*** Opening of DATA EXCERPTS ***

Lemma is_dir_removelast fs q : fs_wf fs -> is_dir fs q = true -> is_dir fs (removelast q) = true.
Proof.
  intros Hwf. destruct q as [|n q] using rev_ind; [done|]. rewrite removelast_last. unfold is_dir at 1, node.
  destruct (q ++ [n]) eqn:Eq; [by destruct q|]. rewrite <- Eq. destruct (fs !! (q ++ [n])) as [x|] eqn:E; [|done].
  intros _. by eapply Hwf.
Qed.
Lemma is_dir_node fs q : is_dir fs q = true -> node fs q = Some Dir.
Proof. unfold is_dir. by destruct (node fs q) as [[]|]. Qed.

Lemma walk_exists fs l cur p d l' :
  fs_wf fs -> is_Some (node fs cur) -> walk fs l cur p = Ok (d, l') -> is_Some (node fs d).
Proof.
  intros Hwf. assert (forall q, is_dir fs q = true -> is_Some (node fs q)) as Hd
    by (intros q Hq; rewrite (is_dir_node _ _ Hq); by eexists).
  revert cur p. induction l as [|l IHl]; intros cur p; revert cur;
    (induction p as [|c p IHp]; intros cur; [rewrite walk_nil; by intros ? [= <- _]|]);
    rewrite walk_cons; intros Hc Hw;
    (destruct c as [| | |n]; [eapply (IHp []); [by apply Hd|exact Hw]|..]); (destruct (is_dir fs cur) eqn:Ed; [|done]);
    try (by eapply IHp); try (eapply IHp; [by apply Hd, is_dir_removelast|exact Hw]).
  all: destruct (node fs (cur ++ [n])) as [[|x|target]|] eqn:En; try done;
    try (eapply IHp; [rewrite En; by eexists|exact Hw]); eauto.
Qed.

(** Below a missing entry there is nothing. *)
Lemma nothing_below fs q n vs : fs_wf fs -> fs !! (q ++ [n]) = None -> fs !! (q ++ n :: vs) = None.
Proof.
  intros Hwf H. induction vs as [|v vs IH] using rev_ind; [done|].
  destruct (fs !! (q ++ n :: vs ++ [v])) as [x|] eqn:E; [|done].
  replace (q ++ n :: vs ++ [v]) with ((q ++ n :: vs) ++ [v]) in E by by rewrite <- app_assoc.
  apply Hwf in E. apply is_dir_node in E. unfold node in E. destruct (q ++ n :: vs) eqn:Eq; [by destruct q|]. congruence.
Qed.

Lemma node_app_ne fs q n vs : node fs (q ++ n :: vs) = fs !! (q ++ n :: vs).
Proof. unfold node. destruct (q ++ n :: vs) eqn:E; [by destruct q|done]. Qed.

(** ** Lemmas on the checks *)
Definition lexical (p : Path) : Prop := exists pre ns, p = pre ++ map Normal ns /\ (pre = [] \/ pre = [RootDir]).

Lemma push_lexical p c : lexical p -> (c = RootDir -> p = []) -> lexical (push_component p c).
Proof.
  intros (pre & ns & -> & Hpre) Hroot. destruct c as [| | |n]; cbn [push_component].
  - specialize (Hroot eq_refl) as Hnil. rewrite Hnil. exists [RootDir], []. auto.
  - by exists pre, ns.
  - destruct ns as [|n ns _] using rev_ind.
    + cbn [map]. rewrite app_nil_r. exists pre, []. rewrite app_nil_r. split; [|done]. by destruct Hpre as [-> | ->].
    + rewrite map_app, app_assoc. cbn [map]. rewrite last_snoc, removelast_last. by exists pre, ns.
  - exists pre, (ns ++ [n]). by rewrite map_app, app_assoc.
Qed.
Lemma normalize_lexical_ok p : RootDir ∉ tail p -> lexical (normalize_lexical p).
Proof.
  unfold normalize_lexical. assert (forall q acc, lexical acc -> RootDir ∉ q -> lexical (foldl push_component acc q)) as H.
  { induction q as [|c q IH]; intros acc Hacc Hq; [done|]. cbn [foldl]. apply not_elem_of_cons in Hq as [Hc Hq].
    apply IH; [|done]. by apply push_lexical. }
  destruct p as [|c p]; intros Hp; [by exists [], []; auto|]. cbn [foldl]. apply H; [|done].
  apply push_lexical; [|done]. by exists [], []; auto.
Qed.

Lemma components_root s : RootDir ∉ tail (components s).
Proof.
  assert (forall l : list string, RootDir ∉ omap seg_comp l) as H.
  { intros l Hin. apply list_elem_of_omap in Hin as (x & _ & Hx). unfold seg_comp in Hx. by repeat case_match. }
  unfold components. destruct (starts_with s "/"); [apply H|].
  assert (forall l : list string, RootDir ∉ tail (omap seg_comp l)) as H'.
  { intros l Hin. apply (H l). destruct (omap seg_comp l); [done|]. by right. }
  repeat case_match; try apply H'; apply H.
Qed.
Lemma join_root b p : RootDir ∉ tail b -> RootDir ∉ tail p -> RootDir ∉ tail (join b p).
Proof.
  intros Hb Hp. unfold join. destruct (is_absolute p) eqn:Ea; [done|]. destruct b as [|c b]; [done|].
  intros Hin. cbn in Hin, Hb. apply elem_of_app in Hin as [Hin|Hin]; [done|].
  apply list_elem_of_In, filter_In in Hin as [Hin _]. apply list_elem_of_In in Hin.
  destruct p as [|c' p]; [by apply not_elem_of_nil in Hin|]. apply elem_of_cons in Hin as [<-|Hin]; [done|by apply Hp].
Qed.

*** Close of DATA EXCERPTS ***

TASK PROMPT: Find every line in the records that contains the word "foldl"; copy those lines.

FINISHED TASK:
  unfold normalize_lexical. assert (forall q acc, lexical acc -> RootDir ∉ q -> lexical (foldl push_component acc q)) as H.
  { induction q as [|c q IH]; intros acc Hacc Hq; [done|]. cbn [foldl]. apply not_elem_of_cons in Hq as [Hc Hq].
  destruct p as [|c p]; intros Hp; [by exists [], []; auto|]. cbn [foldl]. apply H; [|done].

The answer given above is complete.